* _Task to complete_: Provide an exact copy of the lines from the beginning of the records through the line that includes "activated_at_ms ← dec_u64;", and of no others.

━━━━━ Data records

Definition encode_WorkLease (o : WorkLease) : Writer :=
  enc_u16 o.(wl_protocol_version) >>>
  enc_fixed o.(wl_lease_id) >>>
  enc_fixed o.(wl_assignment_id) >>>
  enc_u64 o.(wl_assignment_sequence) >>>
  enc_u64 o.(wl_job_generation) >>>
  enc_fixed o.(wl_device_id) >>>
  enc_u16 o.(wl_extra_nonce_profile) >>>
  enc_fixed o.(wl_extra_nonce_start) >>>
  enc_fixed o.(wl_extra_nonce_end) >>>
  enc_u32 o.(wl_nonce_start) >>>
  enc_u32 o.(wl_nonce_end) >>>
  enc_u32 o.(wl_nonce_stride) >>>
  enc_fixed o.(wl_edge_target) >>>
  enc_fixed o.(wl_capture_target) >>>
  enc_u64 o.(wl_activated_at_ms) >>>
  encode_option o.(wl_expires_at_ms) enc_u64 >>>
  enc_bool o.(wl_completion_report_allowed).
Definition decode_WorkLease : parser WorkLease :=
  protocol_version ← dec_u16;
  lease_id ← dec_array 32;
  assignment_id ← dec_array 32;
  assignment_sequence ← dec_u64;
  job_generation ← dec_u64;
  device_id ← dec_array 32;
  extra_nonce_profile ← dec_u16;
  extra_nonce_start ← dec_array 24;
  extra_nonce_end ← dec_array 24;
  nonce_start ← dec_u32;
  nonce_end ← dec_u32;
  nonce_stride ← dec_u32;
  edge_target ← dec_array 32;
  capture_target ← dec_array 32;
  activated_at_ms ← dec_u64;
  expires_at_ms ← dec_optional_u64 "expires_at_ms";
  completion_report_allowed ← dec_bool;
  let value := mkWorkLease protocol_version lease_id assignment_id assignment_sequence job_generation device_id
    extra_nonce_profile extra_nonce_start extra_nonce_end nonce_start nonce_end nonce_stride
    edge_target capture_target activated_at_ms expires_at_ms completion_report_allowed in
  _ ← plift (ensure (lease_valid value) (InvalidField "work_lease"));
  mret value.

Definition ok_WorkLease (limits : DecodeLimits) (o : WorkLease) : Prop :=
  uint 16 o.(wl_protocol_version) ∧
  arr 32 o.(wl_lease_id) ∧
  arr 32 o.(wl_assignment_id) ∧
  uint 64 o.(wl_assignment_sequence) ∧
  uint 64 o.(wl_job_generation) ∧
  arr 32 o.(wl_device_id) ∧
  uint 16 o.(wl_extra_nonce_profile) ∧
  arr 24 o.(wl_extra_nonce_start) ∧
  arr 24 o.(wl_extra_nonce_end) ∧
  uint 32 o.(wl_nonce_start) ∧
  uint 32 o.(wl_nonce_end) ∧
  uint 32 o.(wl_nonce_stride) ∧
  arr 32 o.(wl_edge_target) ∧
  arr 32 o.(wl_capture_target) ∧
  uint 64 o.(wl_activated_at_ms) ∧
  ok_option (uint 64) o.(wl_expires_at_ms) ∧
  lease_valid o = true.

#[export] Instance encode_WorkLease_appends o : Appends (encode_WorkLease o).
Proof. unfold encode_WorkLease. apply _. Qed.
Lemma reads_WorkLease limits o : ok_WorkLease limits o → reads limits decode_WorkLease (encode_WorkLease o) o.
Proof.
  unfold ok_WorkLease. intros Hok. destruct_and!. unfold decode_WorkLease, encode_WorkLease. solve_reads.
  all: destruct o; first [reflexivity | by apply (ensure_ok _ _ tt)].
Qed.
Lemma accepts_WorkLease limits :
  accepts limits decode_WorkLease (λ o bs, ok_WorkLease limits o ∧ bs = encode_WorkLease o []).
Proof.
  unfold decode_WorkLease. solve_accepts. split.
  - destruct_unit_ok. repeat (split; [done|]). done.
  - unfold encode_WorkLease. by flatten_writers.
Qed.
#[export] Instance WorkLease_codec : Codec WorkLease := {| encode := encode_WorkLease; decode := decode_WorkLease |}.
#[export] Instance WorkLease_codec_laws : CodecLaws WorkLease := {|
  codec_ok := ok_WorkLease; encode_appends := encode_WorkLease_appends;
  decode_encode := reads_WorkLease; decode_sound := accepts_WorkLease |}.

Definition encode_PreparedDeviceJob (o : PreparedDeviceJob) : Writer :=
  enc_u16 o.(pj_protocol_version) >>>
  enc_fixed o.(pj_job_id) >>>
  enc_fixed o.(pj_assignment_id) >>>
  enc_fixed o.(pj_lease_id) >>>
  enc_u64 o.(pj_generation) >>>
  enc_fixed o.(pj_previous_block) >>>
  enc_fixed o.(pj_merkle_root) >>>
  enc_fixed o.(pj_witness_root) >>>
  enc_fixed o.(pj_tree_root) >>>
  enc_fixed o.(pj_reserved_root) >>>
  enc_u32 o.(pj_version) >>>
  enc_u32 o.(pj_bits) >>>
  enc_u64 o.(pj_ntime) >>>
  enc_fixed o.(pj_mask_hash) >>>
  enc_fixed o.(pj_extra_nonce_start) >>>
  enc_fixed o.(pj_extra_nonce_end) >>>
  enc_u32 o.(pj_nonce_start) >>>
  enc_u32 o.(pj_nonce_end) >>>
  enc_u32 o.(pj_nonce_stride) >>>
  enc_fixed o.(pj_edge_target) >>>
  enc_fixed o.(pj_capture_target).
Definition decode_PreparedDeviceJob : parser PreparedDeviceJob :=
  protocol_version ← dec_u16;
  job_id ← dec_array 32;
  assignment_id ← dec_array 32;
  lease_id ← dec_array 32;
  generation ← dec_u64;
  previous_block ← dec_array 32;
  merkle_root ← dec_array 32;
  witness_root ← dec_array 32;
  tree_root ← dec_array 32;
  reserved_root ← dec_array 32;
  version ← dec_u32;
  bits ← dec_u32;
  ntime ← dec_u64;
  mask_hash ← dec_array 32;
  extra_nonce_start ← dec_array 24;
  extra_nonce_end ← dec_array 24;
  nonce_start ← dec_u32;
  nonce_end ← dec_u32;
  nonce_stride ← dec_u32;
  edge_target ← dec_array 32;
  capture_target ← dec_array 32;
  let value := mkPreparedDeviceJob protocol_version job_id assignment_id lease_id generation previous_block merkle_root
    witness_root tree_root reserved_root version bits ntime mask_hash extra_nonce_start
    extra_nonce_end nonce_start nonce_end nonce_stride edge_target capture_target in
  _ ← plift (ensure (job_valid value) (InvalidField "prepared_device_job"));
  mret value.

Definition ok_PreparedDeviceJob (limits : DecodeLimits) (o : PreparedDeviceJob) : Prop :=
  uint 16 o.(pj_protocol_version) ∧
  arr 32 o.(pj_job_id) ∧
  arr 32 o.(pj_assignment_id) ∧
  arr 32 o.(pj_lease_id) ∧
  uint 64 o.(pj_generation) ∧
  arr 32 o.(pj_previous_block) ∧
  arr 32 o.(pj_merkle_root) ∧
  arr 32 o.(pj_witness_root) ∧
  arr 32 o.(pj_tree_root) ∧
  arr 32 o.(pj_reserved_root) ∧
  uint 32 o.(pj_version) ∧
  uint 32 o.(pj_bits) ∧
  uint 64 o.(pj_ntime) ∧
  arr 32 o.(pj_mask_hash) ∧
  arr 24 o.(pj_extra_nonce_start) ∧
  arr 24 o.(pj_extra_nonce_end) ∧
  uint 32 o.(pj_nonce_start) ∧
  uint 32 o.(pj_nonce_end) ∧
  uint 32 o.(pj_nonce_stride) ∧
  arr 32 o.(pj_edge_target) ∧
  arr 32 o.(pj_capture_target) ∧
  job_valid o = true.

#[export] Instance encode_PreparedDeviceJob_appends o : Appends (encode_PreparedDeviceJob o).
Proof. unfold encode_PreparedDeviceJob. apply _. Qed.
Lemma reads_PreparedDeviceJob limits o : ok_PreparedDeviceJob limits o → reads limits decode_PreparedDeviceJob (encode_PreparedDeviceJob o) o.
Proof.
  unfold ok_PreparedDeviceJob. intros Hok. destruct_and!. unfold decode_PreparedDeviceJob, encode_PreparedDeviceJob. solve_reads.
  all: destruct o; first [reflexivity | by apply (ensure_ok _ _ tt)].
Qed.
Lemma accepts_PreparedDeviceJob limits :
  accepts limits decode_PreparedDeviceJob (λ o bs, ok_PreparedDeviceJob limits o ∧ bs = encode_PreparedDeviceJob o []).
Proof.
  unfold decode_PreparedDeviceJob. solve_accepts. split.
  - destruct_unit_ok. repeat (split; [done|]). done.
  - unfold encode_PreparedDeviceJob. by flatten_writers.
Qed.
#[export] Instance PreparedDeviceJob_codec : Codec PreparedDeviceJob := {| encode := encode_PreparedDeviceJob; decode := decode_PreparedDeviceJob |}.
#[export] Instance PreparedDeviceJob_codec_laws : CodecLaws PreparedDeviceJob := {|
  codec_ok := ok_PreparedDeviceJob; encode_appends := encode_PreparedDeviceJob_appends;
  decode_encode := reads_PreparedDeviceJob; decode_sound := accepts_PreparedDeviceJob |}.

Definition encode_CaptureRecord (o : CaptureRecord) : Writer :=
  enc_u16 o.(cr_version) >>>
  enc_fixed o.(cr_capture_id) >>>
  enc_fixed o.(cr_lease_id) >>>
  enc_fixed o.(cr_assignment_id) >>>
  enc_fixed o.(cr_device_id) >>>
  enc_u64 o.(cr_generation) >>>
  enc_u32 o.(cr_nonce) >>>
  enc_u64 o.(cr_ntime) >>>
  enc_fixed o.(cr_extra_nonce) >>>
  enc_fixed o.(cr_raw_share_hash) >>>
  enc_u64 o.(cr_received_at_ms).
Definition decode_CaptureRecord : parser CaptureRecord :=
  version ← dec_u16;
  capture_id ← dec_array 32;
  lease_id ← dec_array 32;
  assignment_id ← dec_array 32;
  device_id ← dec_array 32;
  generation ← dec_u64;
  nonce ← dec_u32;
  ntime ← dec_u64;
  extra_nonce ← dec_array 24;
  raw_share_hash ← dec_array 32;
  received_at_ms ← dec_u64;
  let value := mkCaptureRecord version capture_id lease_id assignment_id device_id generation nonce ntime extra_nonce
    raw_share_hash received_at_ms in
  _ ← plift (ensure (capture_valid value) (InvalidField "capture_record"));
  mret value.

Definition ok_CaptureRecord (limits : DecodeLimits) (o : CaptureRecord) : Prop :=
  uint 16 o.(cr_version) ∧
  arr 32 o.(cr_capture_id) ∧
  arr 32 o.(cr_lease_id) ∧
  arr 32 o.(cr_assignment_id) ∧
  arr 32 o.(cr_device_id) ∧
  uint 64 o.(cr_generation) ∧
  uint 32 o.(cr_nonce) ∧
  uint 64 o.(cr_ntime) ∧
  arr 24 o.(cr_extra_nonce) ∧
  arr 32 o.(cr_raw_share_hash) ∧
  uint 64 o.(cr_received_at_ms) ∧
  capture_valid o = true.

━━━━━━━━━━

* _Written response_:
Definition encode_WorkLease (o : WorkLease) : Writer :=
  enc_u16 o.(wl_protocol_version) >>>
  enc_fixed o.(wl_lease_id) >>>
  enc_fixed o.(wl_assignment_id) >>>
  enc_u64 o.(wl_assignment_sequence) >>>
  enc_u64 o.(wl_job_generation) >>>
  enc_fixed o.(wl_device_id) >>>
  enc_u16 o.(wl_extra_nonce_profile) >>>
  enc_fixed o.(wl_extra_nonce_start) >>>
  enc_fixed o.(wl_extra_nonce_end) >>>
  enc_u32 o.(wl_nonce_start) >>>
  enc_u32 o.(wl_nonce_end) >>>
  enc_u32 o.(wl_nonce_stride) >>>
  enc_fixed o.(wl_edge_target) >>>
  enc_fixed o.(wl_capture_target) >>>
  enc_u64 o.(wl_activated_at_ms) >>>
  encode_option o.(wl_expires_at_ms) enc_u64 >>>
  enc_bool o.(wl_completion_report_allowed).
Definition decode_WorkLease : parser WorkLease :=
  protocol_version ← dec_u16;
  lease_id ← dec_array 32;
  assignment_id ← dec_array 32;
  assignment_sequence ← dec_u64;
  job_generation ← dec_u64;
  device_id ← dec_array 32;
  extra_nonce_profile ← dec_u16;
  extra_nonce_start ← dec_array 24;
  extra_nonce_end ← dec_array 24;
  nonce_start ← dec_u32;
  nonce_end ← dec_u32;
  nonce_stride ← dec_u32;
  edge_target ← dec_array 32;
  capture_target ← dec_array 32;
  activated_at_ms ← dec_u64;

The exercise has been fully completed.